Only one stretch of the listing below is wanted. Give it again exactly, from the line with "(** [prune_plan] and" through the line with "Definition sort_by_time (l".

» Exercise inputs:
-----

(* ===== verification/Retention.v ===== *)
(** * Repository retention ([retention.rs])

    Time rules plus oldest-first space reclaim. The rustic repository is third-party:
    its handle, its snapshots and its pruning are the operations of the class
    [RusticLib], over a world [W] that anything else (backups, other handles, the
    quota counter) may change between two calls, so the theorems hold for every
    behaviour of the repository. What the code itself does is the [trace]: the calls
    it makes and the messages it sends, latest first. The text of a message is not
    modelled, its kind and its numbers are. *)

From S2P Require Import Prelude.
From S2P Require Import RustStr.
From stdpp Require Import options.
From Stdlib Require Import ZArith.
Close Scope string_scope.

(** ** Policies *)

(** [ipc::RetentionPolicy]: counts are [u32], [reserve_bytes] is [u64]. *)
Record RetentionPolicy := {
  keep_last : N; keep_hourly : N; keep_daily : N; keep_weekly : N;
  keep_monthly : N; keep_yearly : N; keep_within_days : N;
  reserve_bytes : N; reserve_percent : N;
}.
Definition no_policy : RetentionPolicy :=
  {| keep_last := 0; keep_hourly := 0; keep_daily := 0; keep_weekly := 0; keep_monthly := 0;
     keep_yearly := 0; keep_within_days := 0; reserve_bytes := 0; reserve_percent := 0 |}.

Definition MAX_SPACE_ROUNDS : nat := 64.
Definition MAX_RESERVE_DIVISOR : N := 2.

Definition has_time_rules (p : RetentionPolicy) : bool :=
  (0 <? keep_last p)%N || (0 <? keep_hourly p)%N || (0 <? keep_daily p)%N || (0 <? keep_weekly p)%N
  || (0 <? keep_monthly p)%N || (0 <? keep_yearly p)%N || (0 <? keep_within_days p)%N.
Definition has_space_rule (p : RetentionPolicy) : bool :=
  (0 <? reserve_bytes p)%N || (0 <? reserve_percent p)%N.
Definition has_rules (p : RetentionPolicy) : bool := has_time_rules p || has_space_rule p.

Definition keep_counts (p : RetentionPolicy) : list N :=
  [keep_last p; keep_hourly p; keep_daily p; keep_weekly p; keep_monthly p; keep_yearly p].
Definition validate (p : RetentionPolicy) : result string () :=
  if negb (has_rules p) then Err "the retention policy has no rules"%string
  else if (50 <? reserve_percent p)%N then Err "reserve_percent must be at most 50"%string
  else if (36500 <? keep_within_days p)%N then Err "keep_within_days must be at most 36500"%string
  else if list_any (λ c, (I32_MAX <? c)%N) (keep_counts p) then Err "keep counts are too large"%string
  else Ok ().

(** The percentage is computed in [u128], so only the cast back can wrap. *)
Definition target_free (max_bytes : N) (p : RetentionPolicy) : N :=
  let by_percent := ((max_bytes * reserve_percent p / 100) mod (U64_MAX + 1))%N in
  N.min (N.max (reserve_bytes p) by_percent) (max_bytes / MAX_RESERVE_DIVISOR).

(** [u32 as i32] *)
Definition as_i32 (n : N) : Z :=
  if (n <=? I32_MAX)%N then Z.of_N n else (Z.of_N n - 4294967296)%Z.

(** ** The repository *)

(** rustic's [DeleteOption]. *)
Inductive DeleteOption :=
| NotSet
| Never
| After (t : Z).

(** rustic's [KeepOptions], through its builder methods. *)
Record KeepOptions (Span : Type) := {
  ko_last : option Z; ko_hourly : option Z; ko_daily : option Z; ko_weekly : option Z;
  ko_monthly : option Z; ko_yearly : option Z; ko_within : option Span;
}.
Arguments ko_last {Span} _.
Arguments ko_hourly {Span} _.
Arguments ko_daily {Span} _.
Arguments ko_weekly {Span} _.
Arguments ko_monthly {Span} _.
Arguments ko_yearly {Span} _.
Arguments ko_within {Span} _.

(** What the code uses of rustic and of the world around it. *)
Class RusticLib := {
  W : Type;
  SnapshotId : Type;
  SnapshotFile : Type;
  Span : Type;
  LimitOption : Type;
  sn_id : SnapshotFile → SnapshotId;
  sn_time : SnapshotFile → Z;
  sn_delete : SnapshotFile → DeleteOption;
  (** [summary.data_added_packed] *)
  sn_summary : SnapshotFile → option N;
  must_keep : SnapshotFile → Z → bool;
  (** [Grouped::from_items(.., host + label + paths).groups] *)
  grouped : list SnapshotFile → list (list SnapshotFile);
  (** [ForgetGroups::from_grouped_snapshots_with_retention]: the snapshots of each
      group with their [keep] flag. *)
  forget_groups : list (list SnapshotFile) → KeepOptions Span → Z →
                  result string (list (list (SnapshotFile * bool)));
  try_days : N → result string Span;
  no_span : Span;
  limit_from_str : string → result string LimitOption;
  limit_percentage : N → LimitOption;
  (** The handle and the closures of [Retention]. *)
  RepoIndexed : Type;
  repo_open : M W string RepoIndexed;
  get_all_snapshots : RepoIndexed → M W string (list SnapshotFile);
  delete_snapshots : RepoIndexed → list SnapshotId → M W string ();
  (** [prune_plan] and [prune] with [max_repack], and for an instant prune
      [max_unused], [keep_delete] and [instant_delete]. *)
  repo_prune : RepoIndexed → option LimitOption → option (LimitOption * Span) → M W string ();
  used_bytes : M W string N;
  is_cancelled : W → bool * W;
  zoned_now : W → Z * W;
}.

(** Documented behaviour of rustic: groups partition the listed snapshots, locked
    snapshots must always be kept, and [forget] only flags what it was given. *)
Class RusticLaws `{RusticLib} := {
  grouped_partition l : concat (grouped l) ≡ₚ l;
  grouped_nonempty l g : g ∈ grouped l → g ≠ [];
  must_keep_never s t : sn_delete s = Never → must_keep s t = true;
  forget_items gs k t gs' :
    forget_groups gs k t = Ok gs' → map (map fst) gs' = gs;
}.

(** ** One run *)

Section Retention.
Context `{RusticLib}.

Definition set_if (c : N) : option Z := if (0 <? c)%N then Some (as_i32 c) else None.
Definition build_keep (p : RetentionPolicy) : result string (option (KeepOptions Span)) :=
  if negb (has_time_rules p) then Ok None
  else
    within ← (if (0 <? keep_within_days p)%N
              then span ← map_err (λ _, "invalid keep_within_days"%string) (try_days (keep_within_days p));
                   Ok (Some span)
              else Ok None);
    Ok (Some {| ko_last := set_if (keep_last p); ko_hourly := set_if (keep_hourly p);
                ko_daily := set_if (keep_daily p); ko_weekly := set_if (keep_weekly p);
                ko_monthly := set_if (keep_monthly p); ko_yearly := set_if (keep_yearly p);
                ko_within := within |}).

Definition is_locked (sn : SnapshotFile) : bool :=
  match sn_delete sn with Never => true | _ => false end.
Definition added_bytes (sn : SnapshotFile) : N := opt_or 0%N (sn_summary sn).

(** [sort_by(|a, b| a.time.cmp(&b.time))]: a stable sort, as is stdpp's. *)
Definition older (a b : SnapshotFile) : Prop := (sn_time a ≤ sn_time b)%Z.
#[export] Instance older_dec a b : Decision (older a b).
Proof. unfold older. apply _. Defined.
Definition sort_by_time (l : list SnapshotFile) : list SnapshotFile := merge_sort older l.

Definition fifo_candidates (all : list SnapshotFile) (now : Z) : list SnapshotFile :=
  sort_by_time (concat (map (λ group,
    List.filter (λ s, negb (must_keep s now)) (removelast (sort_by_time group))) (grouped all))).

Inductive Phase := SpaceOnly | Full.
#[export] Instance phase_eq_dec : EqDecision Phase.
Proof. solve_decision. Defined.

Record Report := { time_deleted : N; space_deleted : N; bytes_freed : N }.
Definition empty_report : Report := {| time_deleted := 0; space_deleted := 0; bytes_freed := 0 |}.
(* ===== verification/Store.v ===== *)
(** * Operators, mounts and their caches ([store.rs])

    [StorageManager]: which layers a point's operator gets, how a user's mount table
    is built when some of the points fail, and the caches that keep the result.
    Operators, repositories and the file system are third-party: the classes
    [OperatorApi] and [StoreLib] are what the code calls, over a world [W]. A cache is
    a map; an eviction is a step of its own ([evict_vfs] and the like), since moka may
    drop an entry at any time. The scoped threads that probe the points of a user are
    run in the order they are joined.

    The second half is the concurrent life of one user's cached mount table: requests
    that read the configuration, builders that hold the build lock, and changes of
    the configuration, as a step relation over the same pieces of [build_vfs]. *)

From S2P Require Import Prelude.
From S2P Require Import RustStr.
From S2P Require Import Errors.
From S2P Require Import Paths.
From S2P Require Import QuotaLayer.
From S2P Require Import Mounts.
From S2P Require Import Points.
From S2P Require Import Users.
From stdpp Require Import options.
Close Scope string_scope.

#[export] Instance RepoSource_eq_dec : EqDecision RepoSource.
Proof. solve_decision. Defined.
#[export] Program Instance RepoSource_countable : Countable RepoSource :=
  inj_countable' (λ s, (rs_scheme s, rs_config s, rs_password s))
    (λ '(s, c, p), {| rs_scheme := s; rs_config := c; rs_password := p |}) _.
Next Obligation. by intros []. Qed.

(** What the code calls of opendal, rustic and the file system. *)
Class StoreLib (O W : Type) := {
  RepoIndexed : Type;
  (** [Operator::via_iter], [blocking::Operator::new], [LoggingLayer] *)
  via_iter : string → gmap string string → result DalError O;
  blocking : O → result DalError O;
  with_logging : O → O;
  (** [Operator::new] of a built mount table, [Operator::from_config] of a repository *)
  vfs_operator : gmap string (Mount O) → O;
  repo_operator : RepoSource → M W DalError O;
  op_list : O → string → M W DalError (list string);
  (** A fresh handle opened with the source's password, a repository created with
      it; the [job] variants work through a given operator. *)
  open_indexed : RepoSource → M W RusticError RepoIndexed;
  init_repo : RepoSource → M W RusticError ();
  job_open : O → string → M W RusticError RepoIndexed;
  job_init : O → string → M W RusticError RepoIndexed;
  create_dir_all : string → M W IoError ();
  show_status : Status → string;
}.

Section Store.
Context {O W : Type} `{OperatorApi O W} `{!StoreLib O W} `{UuidLib} `{Foreign}.

(** [PointStatusEvent]: a critical event, so it is never dropped. *)
Record PointStatus := {
  ev_user : string; ev_point : Uuid; ev_name : string; ev_health : PointHealth;
}.

(** [StorageManager] *)
Record Store := {
  world : W;
  repos : gmap RepoSource RepoIndexed;
  repo_vfs_ops : gmap RepoSource O;
  data_ops : gmap Uuid O;
  vfs_ops : gmap string O;
  degraded_ops : gmap string O;
  health : gmap Uuid PointHealth;
  vfs_generation : gmap string N;
  refreshing : gset string;
  events : list PointStatus;
}.
Implicit Types (s : Store) (u : VfsUser) (p : VfsPoint) (src : RepoSource).
(** A full channel makes the producer of a critical event wait and drops others. *)
Example full_channel_drops_telemetry b :
  CAPACITY ≤ length (chan b) → send demo_line b = Some (false, b) ∧ send demo_done b = None.
Proof. intros H. unfold send. destruct (Nat.ltb_spec (length (chan b)) CAPACITY); [lia|done]. Qed.

End Bus.

(** ** Progress bars ([progress.rs]) *)

Module Progress.

(** Milliseconds of the process's monotonic clock; an elapsed time of a later start
    is zero, as [Instant::elapsed] has it. *)
Definition elapsed (start now : N) : N := saturating_sub now start.

Record PendingIncrement := { bytes : N; last_flush : option N }.
Definition default_pending : PendingIncrement := {| bytes := 0; last_flush := None |}.

Definition PROGRESS_FLUSH_INTERVAL : N := 50.
Definition PROGRESS_FLUSH_BYTES : N := 256 * 1024.

(** [RepoBar] is only carried for its two ids. *)
Record TxProgress := {
  job_id : string;
  bar_id : string;
  prefix : string;
  pending : PendingIncrement;
}.
Definition create_new (job bar prefix : string) : TxProgress :=
  {| job_id := job; bar_id := bar; prefix := prefix; pending := default_pending |}.
Definition with_pending (p : TxProgress) (x : PendingIncrement) : TxProgress :=
  {| job_id := job_id p; bar_id := bar_id p; prefix := prefix p; pending := x |}.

-----

» Response box:
  (** [prune_plan] and [prune] with [max_repack], and for an instant prune
      [max_unused], [keep_delete] and [instant_delete]. *)
  repo_prune : RepoIndexed → option LimitOption → option (LimitOption * Span) → M W string ();
  used_bytes : M W string N;
  is_cancelled : W → bool * W;
  zoned_now : W → Z * W;
}.

(** Documented behaviour of rustic: groups partition the listed snapshots, locked
    snapshots must always be kept, and [forget] only flags what it was given. *)
Class RusticLaws `{RusticLib} := {
  grouped_partition l : concat (grouped l) ≡ₚ l;
  grouped_nonempty l g : g ∈ grouped l → g ≠ [];
  must_keep_never s t : sn_delete s = Never → must_keep s t = true;
  forget_items gs k t gs' :
    forget_groups gs k t = Ok gs' → map (map fst) gs' = gs;
}.

(** ** One run *)

Section Retention.
Context `{RusticLib}.

Definition set_if (c : N) : option Z := if (0 <? c)%N then Some (as_i32 c) else None.
Definition build_keep (p : RetentionPolicy) : result string (option (KeepOptions Span)) :=
  if negb (has_time_rules p) then Ok None
  else
    within ← (if (0 <? keep_within_days p)%N
              then span ← map_err (λ _, "invalid keep_within_days"%string) (try_days (keep_within_days p));
                   Ok (Some span)
              else Ok None);
    Ok (Some {| ko_last := set_if (keep_last p); ko_hourly := set_if (keep_hourly p);
                ko_daily := set_if (keep_daily p); ko_weekly := set_if (keep_weekly p);
                ko_monthly := set_if (keep_monthly p); ko_yearly := set_if (keep_yearly p);
                ko_within := within |}).

Definition is_locked (sn : SnapshotFile) : bool :=
  match sn_delete sn with Never => true | _ => false end.
Definition added_bytes (sn : SnapshotFile) : N := opt_or 0%N (sn_summary sn).

(** [sort_by(|a, b| a.time.cmp(&b.time))]: a stable sort, as is stdpp's. *)
Definition older (a b : SnapshotFile) : Prop := (sn_time a ≤ sn_time b)%Z.
#[export] Instance older_dec a b : Decision (older a b).
Proof. unfold older. apply _. Defined.
Definition sort_by_time (l : list SnapshotFile) : list SnapshotFile := merge_sort older l.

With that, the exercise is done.